Penyalainews, Jabar - Petugas Profesi dan Pengamanan (Propam) gabungan dari Mabes Polri Jakarta dan Polda Jawa Barat (Jabar) menangkap belasan anggota kepolisian dari jajaran Polrestabes Bandung yang berpesta narkoba jenis sabu di sebuah hotel di Kota Bandung, Selasa (16/2).
Diketahui salah seorang dari belasan polisi yang ditangkap merupakan polisi wanita (Polwan) berpangkat Kapolsek Astana Anyar, Kompol Yuni Purwanti Kusuma Dewi.
Kabid Humas Polda Jabar, Kombes Pol Erdi A Chaniago yang membenarkan penangkapan atas aksi mencoreng lembaga Tribrata itu, menyebutkan total diamankan dalam penangkapan tersebut sebanyak 12 anggota Polri, termasuk kapolsek wanita tersebut.
“Total ada 12 (anggota Polri), termasuk kapolseknya.
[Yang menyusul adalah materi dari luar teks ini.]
(** ** The template's registration operations *)

(** Modelled from the spec: [Template.add_resource] belongs to the resource
    library, which is not part of the repository.  Resource names are unique
    within one render: assigning a name twice fails with
    [DuplicateResourceName]; otherwise the resource is appended to the graph
    and handed back.  References held in properties are not resolved here. *)
Definition add_resource (r : resource) : M resource := λ w,
  let t := template w in
  if existsb (String.eqb (title r)) (title <$> resources t)
  then Err (DuplicateResourceName (title r))
  else OK (r, mkWorld (self w)
                (mkTemplate (resources t ++ [r]) (outputs t) (conditions t))).

(** Modelled from the spec: [Template.add_output] belongs to the resource
    library.  Outputs are kept in declaration order, each with its owning
    condition unchanged. *)
Definition add_output (o : output) : M unit := λ w,
  let t := template w in
  OK (tt, mkWorld (self w)
            (mkTemplate (resources t) (outputs t ++ [o]) (conditions t))).

(** The condition names an expression depends on. *)
Fixpoint operands (e : cexpr) : list string :=
  match e with
  | Equals _ _ => []
  | Not c => operands c
  | And cs => concat (map operands cs)
  | Condition n => [n]
  end.

Definition registered (n : string) (cs : list (string * cexpr)) : bool :=
  existsb (String.eqb n) (fst <$> cs).

(** Modelled from the spec: [Template.add_condition] belongs to the resource
    library.  A condition may only depend on conditions registered before
    it; the first operand that is not registered yet makes the registration
    fail with [UndefinedCondition]. *)
Definition add_condition (n : string) (e : cexpr) : M string := λ w,
  let t := template w in
  match List.find (λ o, negb (registered o (conditions t))) (operands e) with
  | Some o => Err (UndefinedCondition o)
  | None =>
      OK (n, mkWorld (self w)
               (mkTemplate (resources t) (outputs t) (conditions t ++ [(n, e)])))
  end.

(** A [for] loop over a list, run for its effects. *)
Fixpoint for_each {A} (f : A → M unit) (l : list A) : M unit :=
  match l with
  | [] => mret tt
  | x :: l' => f x ;; for_each f l'
  end.

(** ** Variable schemas *)

(** The declared type of a variable: a Python type ([str], [int], [dict], a
    class), a [TroposphereType] wrapper, or one of the template-parameter
    types. *)
Inductive vtype :=
  | Tstr | Tint | Tdict
  | Tclass (c : pyclass)
  | TroposphereType (c : pyclass)
  | CFNString | CFNNumber | EC2SubnetIdList | EC2VPCId.

(** One entry of a [VARIABLES] table; a variable with no ["default"] key is
    required. *)
Record VariableSpec := mkVar {
  var_type : vtype;
  var_description : string;
  var_default : option value
}.

(** * aws_lambda.py *)

(** [awacs.aws.Allow] and the three [awacs.logs] actions. *)
Definition Allow : value := VStr "Allow".
Definition logs_action (a : string) : value :=
  VObj awacs_Action [("prefix", VStr "logs"); ("action", VStr a)].

Definition lambda_basic_execution_statements (log_group : value) : list value :=
  let log_group_parts :=
    [VStr "arn:aws:logs:"; Region; VStr ":"; AccountId;
     VStr ":log-group:"; log_group] in
  let log_group_arn := Join "" log_group_parts in
  let log_stream_wild := Join "" (log_group_parts ++ [VStr ":*"]) in
  [VObj awacs_Statement
     [("Effect", Allow);
      ("Resource", VList [log_group_arn; log_stream_wild]);
      ("Action", VList [logs_action "CreateLogGroup";
                        logs_action "CreateLogStream";
                        logs_action "PutLogEvents"])]].

(** [awslambda.VPCConfig] called on an unpacked mapping: the entries of the
    mapping become the keyword arguments; anything but a mapping cannot be
    unpacked. *)
Definition VPCConfig (vpc_config : value) : result value :=
  match vpc_config with
  | VDict d => OK (VObj awslambda_VPCConfig d)
  | _ => Err TypeError
  end.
Sekarang sedang diamankan Propam Polda Jabar. Tengah diperiksa tim Propam gabungan tersebut,” kata Erdi di Mapolda Jabar, Rabu (17/02)
Erdi mengatakan hasil tes urine ke-12 polisi tersebut menyatakan semuanya positif menggunakan narkoba jenis sabu.
Penangkapan belasan polisi tersebut, kata Erdi berdasarkan pengaduan masyarakat me Mabel Polri
“Dari pengaduan masyarakat ke Mabes Polri,” ujar Erdi.
Berdasarkan laporan tersebut, Propam Polda Jabar langsung bergerak ke Polsek Astana Anyar.
Propam Polda Jabar, awalnya hanya menangkap salah seorang anggota Polsek Astana Anyar disertai barang bukti berupa narkotika.
“Ada tujuh gram yang diduga sabu-sabu. Kemudian dilakukan pengembangan,” jelas Erdi
Setelah dilakukan pengembangan, polisi mendeteksi adanya belasan personel lainnya, termasuk kapolsek wanita tersebut. Lalu kemudian segera dilakukan penggerebekan dan penangkapan di salah satu hotel di Bandung.
Menurut Erdi, sanksi atas pelanggaran yang dilakukan belasan anggota Polri tersebut berupa penurunan pangkat hingga pemecatan.
“Pimpinan asalah narkoba, ancamannya penurunan pangkat atau dipecat,” tegss Erdi.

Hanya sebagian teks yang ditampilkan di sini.